§ TO DO
Read the data below line by line and copy each one with "unfold" in it.
------ THE DATA ------
(** X12: on a response other than 204 whose body decodes, the info
    handler shows the decoded volume as it is: with [json], the run ends
    with one call of the JSON formatter on that volume, whose error, if any,
    is the result; without, with the info view of that volume and nil. *)
Theorem VolumeInfo_Run_decoded {OptValue : Type} {tables : TableCLI}
  {env : Env OptValue} (c : VolumeInfo) (volumeName : string)
  (rest : list string) (request : Request) (rsp : Response) (data : string)
  (volume : Volume OptValue) :
  served "GET" ("/volumes/" +:+ volumeName) request rsp →
  StatusCode rsp ≠ 204 →
  RspBody rsp = inr data →
  json_Unmarshal_volume data = inr volume →
  VolumeInfo_Run c (mkContext (volumeName :: rest)) =
    if info_json c then
      ([EvDo request; EvReadAll; EvUnmarshal data;
        EvFormatterJSON (PVolume volume)],
       match formatter_JSON_err (PVolume volume) with
       | Some e => Failed e
       | None => Done tt
       end)
    else
      ([EvDo request; EvReadAll; EvUnmarshal data] ++
         (VolumeInfo_render c volume).1, Done tt).
Proof.
  intros (u & Hu & Hreq & -> & Hdo) Hstatus Hbody Hdecode.
  rewrite VolumeInfo_Run_cases, Hu, Hreq. cbn zeta. rewrite Hdo.
  apply Nat.eqb_neq in Hstatus. unfold http_StatusNoContent.
  by rewrite Hstatus, Hbody, Hdecode.
Qed.

Lemma VolumeInfo_Run_decoded_witness :
  VolumeInfo_Run (tables:=mergeSortTables) (env:=twoVolumesEnv)
                 (mkVolumeInfo true) (mkContext ["data1"]) =
    ([EvDo (getRequest "/volumes/data1"); EvReadAll;
      EvUnmarshal "[two volumes]"; EvFormatterJSON (PVolume data1)],
     Done tt).
Proof.
  apply (VolumeInfo_Run_decoded
           (tables:=mergeSortTables) (env:=twoVolumesEnv)
           (mkVolumeInfo true) "data1" [] (getRequest "/volumes/data1")
           (mkResponse 200 (inr "[two volumes]")) "[two volumes]" data1).
  - apply fixedEnv_served.
  - simpl. lia.
  - reflexivity.
  - reflexivity.
Defined.




(** ** The shape of the printed tables *)

(** Every row has one cell per header. *)
Definition rectangular (t : Table) : Prop :=
  Forall (fun r : Row => length r = length (Headers t)) (rows t).

Lemma Forall_map_const {A} (f : A → Row) (n : nat) (l : list A) :
  (∀ a, length (f a) = n) → Forall (fun r : Row => length r = n) (map f l).
Proof. intros Hf. induction l; constructor; auto. Qed.

(** X14: every table that the list, info and plan-list renderers print is
    rectangular: each of its rows has as many cells as the table has
    headers (4 for volumes, 3 for binds and plans, 2 for options). *)
Theorem printed_tables_rectangular {OptValue : Type} {tables : TableCLI}
  {env : Env OptValue} (t : Table) :
  (∀ (c : VolumeList) (volumes : list (Volume OptValue)),
     EvFprintTable t ∈ (VolumeList_render c volumes).1 → rectangular t) ∧
  (∀ (c : VolumeInfo) (volume : Volume OptValue),
     EvFprintTable t ∈ (VolumeInfo_render c volume).1 → rectangular t) ∧
  (∀ plans : list (string * list (VolumePlan OptValue)),
     EvFprintTable t ∈ (VolumePlansList_render plans).1 → rectangular t).
Proof.
  unfold rectangular. split; [|split].
  - intros c volumes. rewrite VolumeList_render_run.
    destruct (list_simplified c); [|destruct (list_json c)]; cbn [fst].
    + intros (v & Heq & _)%list_elem_of_In%in_map_iff. discriminate Heq.
    + rewrite list_elem_of_singleton. discriminate.
    + rewrite list_elem_of_singleton. intros [= ->]. cbn.
      rewrite rows_Sort_Permutation. by apply Forall_map_const.
  - intros c volume. rewrite VolumeInfo_render_run. cbn [fst].
    rewrite !elem_of_cons, elem_of_nil.
    intros [Heq|[Heq|[Heq|[Heq|[Heq|[Heq|[Heq|[]]]]]]]];
      try discriminate Heq; injection Heq as ->; cbn.
    + apply Forall_map_const. by intros b.
    + rewrite rows_Sort_Permutation. by apply Forall_map_const.
    + rewrite rows_Sort_Permutation. by apply Forall_map_const.
  - intros plans. unfold VolumePlansList_render.
    rewrite plans_fold_rows. cbn.
    rewrite list_elem_of_singleton. intros [= ->]. cbn.
    rewrite rows_SortByColumn_Permutation.
    unfold planRows. apply Forall_forall. intros r Hr.
    apply list_elem_of_In, in_flat_map in Hr.
    destruct Hr as ([provisioner provPlans] & _ & Hr).
    apply in_map_iff in Hr. by destruct Hr as (p & <- & _).
Qed.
------
§ RESULT BELOW
  apply Nat.eqb_neq in Hstatus. unfold http_StatusNoContent.
  unfold rectangular. split; [|split].
  - intros plans. unfold VolumePlansList_render.
    unfold planRows. apply Forall_forall. intros r Hr.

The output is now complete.